[Records excerpted from a collection]
(** C6. Take any snapshot with an app directory, unique paths and a
    cache whose entries are valid, on both sides: whatever facets are
    asked for, the handler completes, every facet returns the empty
    sequence and the report is that the deployed app is identical. *)
Theorem diff_reflexive (S : Snapshot) target store now profile cmd :
  rootDir S ≠ "" →
  uniquePaths (config S) →
  uniqueHostingPaths (hosting S) →
  coherent (realm.ID target) (hosting S) store →
  ∃ w' tr,
    run (app.Handler clients profile cmd) (between S S target store now)
      = (None, w', tr) ∧
    facet_entries Config tr = [] ∧
    facet_entries Dependency tr = [] ∧
    facet_entries Hosting tr = [] ∧
    printed tr = [terminal.NewTextLog "Deployed app is identical to proposed version"].
Proof.
  intros Hroot Hcfg Hnd Hco.
  destruct (specHostingDiffs_same S target store now Hnd Hco) as (wh & Hhost).
  destruct cmd as [[lp ra pj dep host]].
  unfold app.Handler, app.hostingAndReport, app.report; unfold_monad; simpl.
  destruct (String.eqb_spec (rootDir S) "") as [?|_]; [done|].
  destruct dep, host; simpl;
    repeat first
      [ rewrite (configDiff_refl _ Hcfg)
      | rewrite specPrepareDependencies_same
      | rewrite dependencyDiff_same
      | rewrite Hhost
      | progress simpl ];
    eauto 10.
Qed.

End ReflexiveProofs.

Lemma diff_reflexive_witness :
  ∃ w' tr,
    run (app.Handler sample.clients sample.profile (sample.diffCommand true true))
        (world.between sample.hashContent sample.attributesOf sample.localEdited
           sample.localEdited sample.target (engine.Available sample.recorded) 2)
      = (None, w', tr) ∧
    facet_entries Config tr = [] ∧
    facet_entries Dependency tr = [] ∧
    facet_entries Hosting tr = [] ∧
    printed tr = [terminal.NewTextLog "Deployed app is identical to proposed version"].
Proof.
  apply (diff_reflexive sample.hashContent sample.attributesOf sample.localEdited
           sample.target (engine.Available sample.recorded) 2 sample.profile
           (sample.diffCommand true true)).
  - done.
  - apply (bool_decide_unpack _). vm_compute. exact I.
  - apply sample_edited_unique.
  - apply sample_recorded_coherent.
Defined.

(** * Further properties of the commands *)

(** ** The [app diff] handler: cleanup and data flow *)

Ltac split_elem H :=
  repeat (apply elem_of_cons in H as [H|H]);
  try (by apply elem_of_nil in H).

Ltac find_elem :=
  solve [repeat first [apply list_elem_of_here | apply list_elem_of_further]].

Section DiffFlow.
Context {W : Type}.
Implicit Types (clients : Clients W) (profile : user.Profile)
  (cmd : app.CommandDiff) (w : W) (tr : list event).

(** X1. The removal of the dependency upload is deferred: whatever the
    handler returns, the trace is its calls followed by one os.Remove of
    each upload path [PrepareDependencies] returned, and there is at most
    one such path.  So the upload is removed exactly when it was
    prepared, after everything else, also when a later call fails. *)
Theorem diff_upload_removed clients profile cmd w :
  let tr := (run (app.Handler clients profile cmd) w).2 in
  tr = calls tr ++ (EvRemove <$> prepared tr) ∧
  (length (prepared tr) ≤ 1)%nat.
Proof.
  destruct cmd as [[lp ra pj [] []]]; handler_cases; simpl; repeat split; lia.
Qed.

(** X2. The handler resolves the remote app with the filter made of the
    Project and RemoteApp inputs, and every call to the Realm service it
    makes (Diff, DiffDependencies, HostingAssets) is about the group and
    app that resolution returned. *)
Theorem diff_addresses_resolved_app clients profile cmd w :
  let tr := (run (app.Handler clients profile cmd) w).2 in
  let filter := realm.mkAppFilter (app.Project (app.inputs cmd))
                  (app.RemoteApp (app.inputs cmd)) in
  (∀ f r, EvResolveApp f r ∈ tr → f = filter) ∧
  ∀ ev ga, ev ∈ tr → addressed ev = Some ga →
    ∃ target, EvResolveApp filter (inr target) ∈ tr ∧
      ga = (realm.GroupID target, realm.ID target).
Proof.
  destruct cmd as [[lp ra pj [] []]]; handler_cases; simpl;
    (split; [intros f r Hin; split_elem Hin; congruence|]);
    intros ev ga Hin Hga; split_elem Hin; subst ev; simpl in Hga;
    try discriminate; injection Hga as <-;
    (eexists; split; [find_elem|reflexivity]).
Qed.


(** X4. What is compared is the app loaded from LocalPath: the
    configuration diff is given its AppData and is only asked when its
    root directory is not empty, the dependencies are prepared from that
    app, and the dependency diff is given the upload path that
    preparation returned. *)
Theorem diff_compares_loaded_app clients profile cmd w :
  let tr := (run (app.Handler clients profile cmd) w).2 in
  (∀ g a data r, EvDiff g a data r ∈ tr →
     ∃ app, EvLoadApp (app.LocalPath (app.inputs cmd)) (inr app) ∈ tr ∧
       local.RootDir app ≠ "" ∧ data = local.AppData app) ∧
  (∀ app r, EvPrepareDependencies app r ∈ tr →
     EvLoadApp (app.LocalPath (app.inputs cmd)) (inr app) ∈ tr) ∧
  (∀ g a p r, EvDiffDependencies g a p r ∈ tr →
     ∃ app, EvPrepareDependencies app (inr p) ∈ tr).
Proof.
  destruct cmd as [[lp ra pj [] []]]; handler_cases; simpl;
    (split; [|split]);
    intros;
    match goal with H : _ ∈ _ |- _ => revert H end;
    intros Hin; split_elem Hin; try discriminate;
    try (injection Hin as -> -> -> ->); try (injection Hin as -> ->);
    first [ find_elem
          | eexists; split; [find_elem|];
            split; [by apply String.eqb_neq|reflexivity]
          | eexists; find_elem ].
Qed.

End DiffFlow.

Lemma diff_addresses_resolved_app_witness :
  let tr := (run (app.Handler (script.clients false) script.profile script.diffCommand)
                 tt).2 in
  ∃ target, EvResolveApp (realm.mkAppFilter "group-1" "app-1") (inr target) ∈ tr ∧
    ("group-1", "app-1") = (realm.GroupID target, realm.ID target).
Proof.
  apply (proj2 (diff_addresses_resolved_app (script.clients false) script.profile
                  script.diffCommand tt)
           (EvHostingAssets "group-1" "app-1" (inr []))).
  - vm_compute. find_elem.
  - reflexivity.
Defined.


Lemma diff_compares_loaded_app_witness :
  let tr := (run (app.Handler (script.clients true) script.profile script.diffCommand)
                 tt).2 in
  ∃ app, EvPrepareDependencies app (inr "/tmp/upload.zip") ∈ tr.
Proof.
  apply (proj2 (proj2 (diff_compares_loaded_app (script.clients true) script.profile
                         script.diffCommand tt))
           "group-1" "app-1" "/tmp/upload.zip" (inl script.unavailable)).
  vm_compute. find_elem.
Defined.

(** ** The [secrets delete] handler: failures and the order of the report *)

Section SecretsFlow.
Context {W : Type}.
Variable clients : Clients W.
Variables headerDeleted headerDetails : string.
Variable tableHeaders : list string → list string.
Variable tableRows :
  list secrets.secretOutput →
  (secrets.secretOutput → terminal.row → terminal.row) → list terminal.row.

Local Abbreviation Handler :=
  (secrets.Handler clients headerDeleted headerDetails tableHeaders tableRows).

(** X5. The handler returns an error only when resolving the app,
    listing its secrets or resolving the selection failed: the error is
    the one of that call, unchanged, the call is the last thing the
    handler did, every call before it succeeded, nothing was deleted and
    nothing was printed. *)
Theorem secrets_delete_failure cmd w e w' tr :
  run (Handler cmd) w = (Some e, w', tr) →
  deletions tr = [] ∧ printed tr = [] ∧
  ∃ pre ev, tr = pre ++ [ev] ∧ event_error ev = Some e ∧
    Forall (λ x, event_error x = None) pre.
Proof.
  unfold secrets.Handler; unfold_monad; simpl.
  destruct (ResolveApp clients _ w) as [[e1|target] w1] eqn:HR; simpl.
  { intros [= <- <- <-]. repeat split.
    by exists [], (EvResolveApp (secrets.Filter (secrets.inputs cmd)) (inl e1)). }
  destruct (Secrets clients _ _ w1) as [[e2|found] w2] eqn:HS; simpl.
  { intros [= <- <- <-]. repeat split.
    exists [EvResolveApp (secrets.Filter (secrets.inputs cmd)) (inr target)],
      (EvSecrets (realm.GroupID target) (realm.ID target) (inl e2)).
    repeat split. by repeat constructor. }
  destruct (resolveSecrets clients _ found w2) as [[e3|selected] w3] eqn:HSel; simpl.
  { intros [= <- <- <-]. repeat split.
    exists [EvResolveApp (secrets.Filter (secrets.inputs cmd)) (inr target);
            EvSecrets (realm.GroupID target) (realm.ID target) (inr found)],
      (EvResolveSecrets (secrets.secrets (secrets.inputs cmd)) found (inl e3)).
    repeat split. by repeat constructor. }
  destruct (decide (length selected = 0)) as [Hlen|Hlen]; simpl; [done|].
  match goal with
  | |- context [secrets.deleteSelected clients target selected (?w0, ?tr0)] =>
      destruct (deleteSelected_all clients target selected w0 tr0)
        as (outputs & w4 & -> & _)
  end.
  done.
Qed.

(** X6. A run that returns nil printed one log, as the last thing it
    did: every deletion comes before the report.  Every call to the
    Realm service before it (Secrets, DeleteSecret) is about the group
    and app that resolving the inputs' filter returned. *)
Theorem secrets_delete_report_last cmd w w' tr :
  run (Handler cmd) w = (None, w', tr) →
  ∃ pre log, tr = pre ++ [EvPrint log] ∧ printed pre = [] ∧
    ∀ ev ga, ev ∈ pre → addressed ev = Some ga →
      ∃ target, EvResolveApp (secrets.Filter (secrets.inputs cmd)) (inr target) ∈ pre ∧
        ga = (realm.GroupID target, realm.ID target).
Proof.
  unfold secrets.Handler; unfold_monad; simpl.
  destruct (ResolveApp clients _ w) as [[e1|target] w1] eqn:HR; simpl; [done|].
  destruct (Secrets clients _ _ w1) as [[e2|found] w2] eqn:HS; simpl; [done|].
  destruct (resolveSecrets clients _ found w2) as [[e3|selected] w3] eqn:HSel;
    simpl; [done|].
  set (pre0 := [EvResolveApp (secrets.Filter (secrets.inputs cmd)) (inr target);
                EvSecrets (realm.GroupID target) (realm.ID target) (inr found);
                EvResolveSecrets (secrets.secrets (secrets.inputs cmd)) found
                  (inr selected)]).
  assert (∀ outputs ev ga,
    ev ∈ pre0 ++ (deleteEvent target <$> outputs) →
    addressed ev = Some ga →
    ∃ target0,
      EvResolveApp (secrets.Filter (secrets.inputs cmd)) (inr target0)
        ∈ pre0 ++ (deleteEvent target <$> outputs) ∧
      ga = (realm.GroupID target0, realm.ID target0)) as Haddr.
  { intros outputs ev ga Hin Hga. exists target. split; [by left|].
    apply elem_of_app in Hin as [Hin|Hin].
    - unfold pre0 in Hin. split_elem Hin; subst ev; simpl in Hga; congruence.
    - apply list_elem_of_fmap in Hin as (o & -> & _). simpl in Hga. congruence. }
  destruct (decide (length selected = 0)) as [Hlen|Hlen]; simpl.
  - intros [= <- <-].
    exists (pre0 ++ (deleteEvent target <$> [])), (terminal.NewTextLog "No secrets to delete").
    split; [reflexivity|]. split; [reflexivity|]. apply (Haddr []).
  - match goal with
    | |- context [secrets.deleteSelected clients target selected (?w0, ?tr0)] =>
        destruct (deleteSelected_all clients target selected w0 tr0)
          as (outputs & w4 & -> & _)
    end.
    simpl. intros [= <- <-].
    eexists (pre0 ++ (deleteEvent target <$> outputs)), _.
    split; [by rewrite <- app_assoc|]. split.
    + rewrite printed_app. simpl. apply printed_deleteEvents.
    + apply (Haddr outputs).
Qed.
Lemma failed_socket_is_not_used_witness :
  let activeSessions :=
    <[lit "s1" := GeminiLiveWebsocket.mk (Some GeminiLiveWebsocket.OPEN) [] 0 true]>
      (∅ : GeminiLiveWebsocket.Registry) in
  let registry :=
    deliverEvents (lit "s1") [GeminiLiveWebsocket.EvMessage (lit "late")]
      (GeminiLiveWebsocket.deliver (lit "s1") GeminiLiveWebsocket.EvClose activeSessions) in
  is_Some (registry !! lit "s1")
  /\ GeminiLiveWebsocket.hasActiveSession (lit "s1") registry = false
  /\ GeminiLiveWebsocket.sendTurnComplete (lit "s1") registry = false
  /\ forall w idx, exists what,
       GeminiLiveWebsocket.streamAudioChunk w (lit "s1") idx registry
       = (Resolved (GeminiLiveWebsocket.placeholder idx what), registry, []).
Proof.
  intros activeSessions registry.
  apply (failed_socket_is_not_used (lit "s1") activeSessions
           (GeminiLiveWebsocket.mk (Some GeminiLiveWebsocket.OPEN) [] 0 true)
           GeminiLiveWebsocket.EvClose [GeminiLiveWebsocket.EvMessage (lit "late")]).
  - reflexivity.
  - discriminate.
  - right. reflexivity.
  - constructor; [intros b; discriminate | constructor].
Defined.

(* ===================================================================== *)
(** * The secondary back end                                              *)
(* ===================================================================== *)

Lemma rest_placeholder_chunkPlaceholder idx what :
  chunkPlaceholder idx (GeminiLiveRest.placeholder idx what).
Proof.
  exists (lit ": " ++ what). unfold GeminiLiveRest.placeholder.
  rewrite <- !app_assoc. reflexivity.
Qed.

(** The secondary [streamAudioChunk] never rejects, and it answers in
    one of two ways.  Either with a "[Chunk i: ...]" placeholder, and
    then no [transcript:updated] event leaves; or with a transcript
    that is not empty and carries no white space at either end, after
    its request, and then exactly one [transcript:updated] event leaves,
    with that text and the index of the chunk.  The request to the
    remote service is issued only for a session registered with this
    back end and with the API key set. *)
Theorem rest_streamAudioChunk_outcomes :
  forall w sid idx registry,
    let effects := snd (GeminiLiveRest.streamAudioChunk w sid idx registry) in
    exists text,
      fst (GeminiLiveRest.streamAudioChunk w sid idx registry) = Resolved text
      /\ ((chunkPlaceholder idx text /\ (effects = [] \/ effects = [RestFetch sid idx]))
          \/ (text <> [] /\ trim text = text
              /\ effects = [RestFetch sid idx; TranscriptUpdated sid text idx]))
      /\ (RestFetch sid idx ∈ effects ->
          is_Some (registry !! sid) /\ GeminiLiveRest.apiKeySet w = true).
Proof.
  intros w sid idx registry effects. subst effects.
  unfold GeminiLiveRest.streamAudioChunk, GeminiLiveRest.transcriptionError.
  destruct (registry !! sid) as [session|].
  - destruct (GeminiLiveRest.apiKeySet w); cbn [negb].
    + destruct (GeminiLiveRest.response w) as [e|line|parts]; cbn [fst snd].
      * eexists. split; [reflexivity|]. split; [|eauto].
        left. split; [apply rest_placeholder_chunkPlaceholder | auto].
      * eexists. split; [reflexivity|]. split; [|eauto].
        left. split; [apply rest_placeholder_chunkPlaceholder | auto].
      * destruct (truthy _) eqn:Ht; cbn [fst snd].
        -- eexists. split; [reflexivity|]. split; [|eauto]. right.
           destruct parts as [texts|]; [|discriminate].
           split; [intros H; rewrite H in Ht; discriminate|].
           split; [apply trim_idem | reflexivity].
        -- eexists. split; [reflexivity|]. split; [|eauto].
           left. split; [apply rest_placeholder_chunkPlaceholder | auto].
    + cbn [fst snd]. eexists. split; [reflexivity|]. split.
      * left. split; [apply rest_placeholder_chunkPlaceholder | auto].
      * intros H. apply elem_of_nil in H. contradiction.
  - cbn [fst snd]. eexists. split; [reflexivity|]. split.
    + left. split; [apply rest_placeholder_chunkPlaceholder | auto].
    + intros H. apply elem_of_nil in H. contradiction.
Qed.

(** Starting and stopping a session of the secondary back end.
    [startLiveSession] throws exactly when the API key is not set;
    otherwise the session is registered, the other sessions are left
    alone, [stopLiveSession] unregisters it again, and for a session
    that was not registered before, stopping after starting restores
    the registry. *)
Theorem rest_session_start_stop :
  forall apiKeySet sid activeSessions,
    match GeminiLiveRest.startLiveSession apiKeySet sid activeSessions with
    | Resolved registry =>
        apiKeySet = true
        /\ GeminiLiveRest.hasActiveSession sid registry = true
        /\ (forall other, other <> sid ->
               GeminiLiveRest.hasActiveSession other registry
               = GeminiLiveRest.hasActiveSession other activeSessions)
        /\ GeminiLiveRest.hasActiveSession sid (GeminiLiveRest.stopLiveSession sid registry)
           = false
        /\ (activeSessions !! sid = None ->
            GeminiLiveRest.stopLiveSession sid registry = activeSessions)
    | Rejected e =>
        apiKeySet = false /\ e = ErrorObject (lit "GEMINI_API_KEY is not set")
    end.
Proof.
  intros apiKeySet sid activeSessions.
  unfold GeminiLiveRest.startLiveSession, GeminiLiveRest.hasActiveSession,
    GeminiLiveRest.stopLiveSession.
  destruct apiKeySet; [|split; reflexivity].
  split; [reflexivity|]. split; [|split; [|split]].
  - apply bool_decide_eq_true. rewrite lookup_insert_eq. eauto.
  - intros other Hne. rewrite lookup_insert_ne by congruence. reflexivity.
  - apply bool_decide_eq_false. rewrite lookup_delete_eq. intros [x Hx]. discriminate.
  - intros Hnone. apply delete_insert_id. exact Hnone.
Qed.

(* ===================================================================== *)
(** * services/gemini-live.ts                                             *)
(* ===================================================================== *)

Section Unfinished.

#[local] Arguments includes : simpl never.
#[local] Arguments nonBlank : simpl never.

Lemma geminiLive_placeholder idx what :
  chunkPlaceholder idx (GeminiLive.placeholder idx what)
  /\ includes (GeminiLive.placeholder idx what) (lit "[Chunk") = true.
Proof.
  split.
  - exists (lit ": " ++ what). unfold GeminiLive.placeholder.
    rewrite <- !app_assoc. reflexivity.
  - apply includes_spec. exists [], (lit " " ++ ofN idx ++ lit ": " ++ what ++ lit "]").
    reflexivity.
Qed.

Lemma chunk_marker_refused text :
  includes text (lit "[Chunk") = true ->
  Transcription.acceptedPrimary text = false
  /\ Transcription.acceptedDirect text = false
  /\ Transcription.acceptedFallback text = false.
Proof.
  intros H. split; [|split].
  - destruct (Transcription.acceptedPrimary text) eqn:Ha; [|reflexivity].
    apply acceptedPrimary_sound in Ha. destruct Ha; congruence.
  - destruct (Transcription.acceptedDirect text) eqn:Ha; [|reflexivity].
    apply acceptedDirect_sound in Ha. destruct Ha; congruence.
  - destruct (Transcription.acceptedFallback text) eqn:Ha; [|reflexivity].
    apply acceptedFallback_sound in Ha. destruct Ha; congruence.
Qed.

End Unfinished.

(** [streamAudioChunkToGemini] of services/gemini-live.ts never
    produces a transcript: for every input, registered session or not,
    API key or not, it returns a "[Chunk i: ...]" placeholder, a text
    every test of [processAudioChunk] refuses; it never changes the
    registered sessions, and for a session that is not registered it
    changes nothing at all. *)
Theorem streamAudioChunkToGemini_never_transcribes :
  forall w sid idx startTime endTime st,
    let text := fst (GeminiLive.streamAudioChunkToGemini w sid idx startTime endTime st) in
    let st' := snd (GeminiLive.streamAudioChunkToGemini w sid idx startTime endTime st) in
    chunkPlaceholder idx text
    /\ Transcription.acceptedPrimary text = false
    /\ Transcription.acceptedDirect text = false
    /\ Transcription.acceptedFallback text = false
    /\ GeminiLive.activeSessions st' = GeminiLive.activeSessions st
    /\ (GeminiLive.activeSessions st !! sid = None -> st' = st).
Proof.
  intros w sid idx startTime endTime st text st'. subst text st'.
  unfold GeminiLive.streamAudioChunkToGemini.
  destruct (GeminiLive.activeSessions st !! sid) as [session|];
    [destruct (GeminiLive.genAI st || GeminiLive.apiKeySet w);
       [destruct (GeminiLive.encodeThrows w)|]|];
    cbn [fst snd GeminiLive.activeSessions];
    (split; [apply geminiLive_placeholder|]);
    pose proof (fun what => chunk_marker_refused _ (proj2 (geminiLive_placeholder idx what)))
      as Hrefused;
    repeat (split; [apply Hrefused|]);
    (split; [reflexivity|]); first [discriminate | reflexivity].
Qed.

(* ===================================================================== *)
(** * The summary                                                         *)
(* ===================================================================== *)

Section SummaryFacts.

#[local] Arguments includes : simpl never.
#[local] Arguments trim : simpl never.

(** A text that holds an opening bracket is not blank. *)
Lemma bracket_nonBlank (s : jsstring) :
  includes s [leftBracket] = true -> nonBlank s = true.
Proof.
  intros H. apply includes_trim in H.
  unfold nonBlank. destruct (trim s); [|reflexivity].
  change (trim [leftBracket]) with [leftBracket] in H.
  rewrite includes_false_nil in H by discriminate. discriminate.
Qed.

Lemma rangeHeader_starts st en : exists r, rangeHeader st en = leftBracket :: r.
Proof. unfold rangeHeader. eexists. reflexivity. Qed.

(** The transcript assembled from at least one chunk is not blank: it
    starts with a range header. *)
Lemma fullTranscriptOf_nonBlank chunk chunks :
  nonBlank (Transcription.fullTranscriptOf (chunk :: chunks)) = true.
Proof.
  apply bracket_nonBlank. apply includes_spec. exists [].
  unfold Transcription.fullTranscriptOf. cbn [map].
  destruct (rangeHeader_starts (TranscriptChunk.startTime chunk)
              (TranscriptChunk.endTime chunk)) as [r Hr].
  destruct (map _ chunks) as [|p ps]; cbn [join]; rewrite Hr;
    eexists; cbn [app]; reflexivity.
Qed.

Lemma existsb_nonempty {A} (f : A -> bool) (l : list A) :
  existsb f l = true -> exists x l', l = x :: l'.
Proof. destruct l; [discriminate | eauto]. Qed.

Variable generateSummary : jsstring -> Settled jsstring.

(** The second half of the test of [generateSessionSummary] is implied
    by the first. *)
Lemma summary_test sid d :
  existsb Transcription.realTranscript (Transcription.chunksOf sid d)
  && nonBlank (Transcription.fullTranscriptOf (Transcription.chunksOf sid d))
  = existsb Transcription.realTranscript (Transcription.chunksOf sid d).
Proof.
  destruct (existsb _ _) eqn:H; [|reflexivity].
  destruct (existsb_nonempty _ _ H) as [x [l' ->]].
  rewrite fullTranscriptOf_nonBlank. reflexivity.
Qed.

Lemma hasRealTranscript_spec sid d :
  existsb Transcription.realTranscript (Transcription.chunksOf sid d) = true
  <-> exists chunk, chunk ∈ transcriptChunk d
                    /\ TranscriptChunk.sessionId chunk = sid
                    /\ Transcription.realTranscript chunk = true.
Proof.
  rewrite existsb_exists. unfold Transcription.chunksOf, findMany. split.
  - intros [chunk [Hin Hok]]. exists chunk. apply list_elem_of_In in Hin.
    rewrite merge_sort_Permutation in Hin. apply list_elem_of_filter in Hin.
    destruct Hin as [Hsid Hin]. auto.
  - intros [chunk [Hin [Hsid Hok]]]. exists chunk. split; [|exact Hok].
    apply list_elem_of_In. rewrite merge_sort_Permutation.
    apply list_elem_of_filter. auto.
Qed.

(** The two cases of [generateSessionSummary] for a session that
    exists. *)
Lemma generateSessionSummary_no_content sid d session :
  appSession d !! sid = Some session ->
  existsb Transcription.realTranscript (Transcription.chunksOf sid d) = false ->
  Transcription.generateSessionSummary generateSummary sid d
  = (Resolved Transcription.noTranscriptAvailable,
     mkDb (transcriptChunk d)
          (<[sid := AppSession.withSummary Transcription.noTranscriptAvailable
                      COMPLETED session]> (appSession d)),
     []).
Proof.
  intros Hs Hreal. unfold Transcription.generateSessionSummary.
  rewrite Hreal. cbn [andb].
  rewrite (updateSession_found sid _ d session Hs). reflexivity.
Qed.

**Exercise**
Filter the records for the word "endTime" and show every line that has it.

**Exercise response**
  forall w sid idx startTime endTime st,
    let text := fst (GeminiLive.streamAudioChunkToGemini w sid idx startTime endTime st) in
    let st' := snd (GeminiLive.streamAudioChunkToGemini w sid idx startTime endTime st) in
  intros w sid idx startTime endTime st text st'. subst text st'.
              (TranscriptChunk.endTime chunk)) as [r Hr].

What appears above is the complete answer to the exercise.